By default the cache lives at `tools::R_user_dir()`. Pass an explicit
temporary or project cache directory if you want a separate cache for a
specific analysis:

```{r project-cache}
old_cache <- getOption("prepR4pcm.cache_dir", NULL)
tmp_cache <- tempfile("prepR4pcm-cache-")
pr_tree_cache_dir(tmp_cache)
options(prepR4pcm.cache_dir = old_cache)
unlink(tmp_cache, recursive = TRUE)
```

## What `pr_tree_compare()` doesn't do (yet)

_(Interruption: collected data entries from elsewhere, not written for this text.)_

(* ===== verification/Times.v ===== *)
(** * Times and durations

    What the program uses of the package [time]: comparing and subtracting times, and
    the text of a duration. A [Duration] is a number of nanoseconds in an [int64]; a
    clock reading is a [Time], the monotonic reading of which is not told apart. *)

From stdpp Require Import pretty.
From S2P Require Import Prelude Bytes Fields.

Open Scope Z_scope.

Definition minDuration : Z := - 2 ^ 63.
Definition maxDuration : Z := 2 ^ 63 - 1.

Definition Nanosecond : Z := 1.
Definition Microsecond : Z := 1000.
Definition Millisecond : Z := 1000000.
Definition Sec : Z := 1000000000.

(** Nanoseconds since the epoch, unbounded. *)
Definition nanos (t : Time) : Z := unix t * Sec + nsec t.

Definition Before (t u : Time) : bool :=
  (unix t <? unix u) || ((unix t =? unix u) && (nsec t <? nsec u)).
Definition After (t u : Time) : bool := Before u t.

(** [t.Sub(u)] is the nearest duration to the difference. *)
Definition Sub (t u : Time) : Z := Z.max minDuration (Z.min maxDuration (nanos t - nanos u)).

(** [time.Since(t)], when the clock shows [now]. *)
Definition Since (now t : Time) : Z := Sub now t.

(** A time is normal when its nanoseconds are within a second. *)
Definition normal (t : Time) : Prop := 0 <= nsec t < Sec.

Lemma Before_nanos t u : normal t -> normal u -> (Before t u = true <-> nanos t < nanos u).
Proof.
  unfold normal, Before, nanos, Sec. intros Ht Hu.
  rewrite orb_true_iff, andb_true_iff, !Z.ltb_lt, Z.eqb_eq. lia.
Qed.

Lemma Before_trans t u v : Before t u = true -> Before u v = true -> Before t v = true.
Proof.
  unfold Before. rewrite !orb_true_iff, !andb_true_iff, !Z.ltb_lt, !Z.eqb_eq. lia.
Qed.

Lemma Before_irrefl t : Before t t = false.
Proof. unfold Before. by rewrite !Z.ltb_irrefl, andb_false_r. Qed.

Lemma Before_total t u : Before t u = false -> Before u t = false -> t = u.
Proof.
  unfold Before. rewrite !orb_false_iff, !andb_false_iff, !Z.ltb_ge, !Z.eqb_neq.
  destruct t, u; simpl. intros. f_equal; lia.
Qed.

Lemma Sub_exact t u : minDuration <= nanos t - nanos u <= maxDuration ->
  Sub t u = nanos t - nanos u.
Proof. unfold Sub. lia. Qed.

Lemma Sub_int64 t u : in_int 64 (Sub t u) = true.
Proof. apply in_int_spec. unfold Sub, minDuration, maxDuration. lia. Qed.

(** ** [Duration.String] *)

(** [fmtFrac]: the last [prec] digits of [v] after a point, without trailing zeros, and
    the number before them. *)
Fixpoint fmtFrac (prec : nat) (v : Z) (print : bool) (acc : string) : string * Z :=
  match prec with
  | O => (if print then "." +:+ acc else acc, v)
  | S prec' =>
      let digit := v mod 10 in
      let print := print || negb (digit =? 0) in
      fmtFrac prec' (v / 10) print (if print then pretty digit +:+ acc else acc)
  end.

Definition frac (prec : nat) (v : Z) : string * Z := fmtFrac prec v false EmptyString.

Definition micro : string :=
  String (Ascii.ascii_of_nat 194) (String (Ascii.ascii_of_nat 181) EmptyString).

Definition Duration_String (d : Z) : string :=
  let u := Z.abs d in
  let body :=
    if u =? 0 then "0s"
    else if u <? Microsecond then let (f, n) := frac 0 u in pretty n +:+ f +:+ "ns"
    else if u <? Millisecond then let (f, n) := frac 3 u in pretty n +:+ f +:+ micro +:+ "s"
    else if u <? Sec then let (f, n) := frac 6 u in pretty n +:+ f +:+ "ms"
    else
      let (f, s) := frac 9 u in
      let secs := pretty (s mod 60) +:+ f +:+ "s" in
      let m := s / 60 in
      if m =? 0 then secs
      else
        let mins := pretty (m mod 60) +:+ "m" +:+ secs in
        if m / 60 =? 0 then mins else pretty (m / 60) +:+ "h" +:+ mins in
  if d <? 0 then "-" +:+ body else body.

Example Duration_String_0 : Duration_String 0 = "0s".
Proof. reflexivity. Qed.
Example Duration_String_1 : Duration_String 5000000000 = "5s".
Proof. reflexivity. Qed.
Example Duration_String_2 : Duration_String 90061500000000 = "25h1m1.5s".
Proof. reflexivity. Qed.
Example Duration_String_3 : Duration_String (-1020000) = "-1.02ms".
Proof. reflexivity. Qed.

- **Bipartition-matched branch-length correlation.** The current
  implementation correlates *sorted* edge lengths, which is a coarse
  but defensible "do they agree on rate scale" check. A proper
  bipartition-matched correlation is a future-round refinement.
- **Visualisation.** Pair with `phytools::cophyloplot()` or
  `phangorn::densiTree()` for visual comparison of two or many
  trees.
- **Three-or-more-tree consensus.** For "what's the median tree
  across these three backends?", use
  `phangorn::consensus(c(res_rotl$tree, res_fishtree$tree, res_rtrees$tree[[1]]))`.

## See also

- `?pr_tree_compare` — full reference for the comparison function.
- `?pr_get_tree` — the main function for fetching a tree.
- `?pr_get_tree_status` — lists which backends are installed and
  reachable in your session.
- `?pr_tree_cache_dir` — manage the on-disk cache of retrieved trees.
- The
  [posterior-tree pipeline vignette](posterior-tree-pipeline.html)
  for the prepR4pcm → pigauto integration.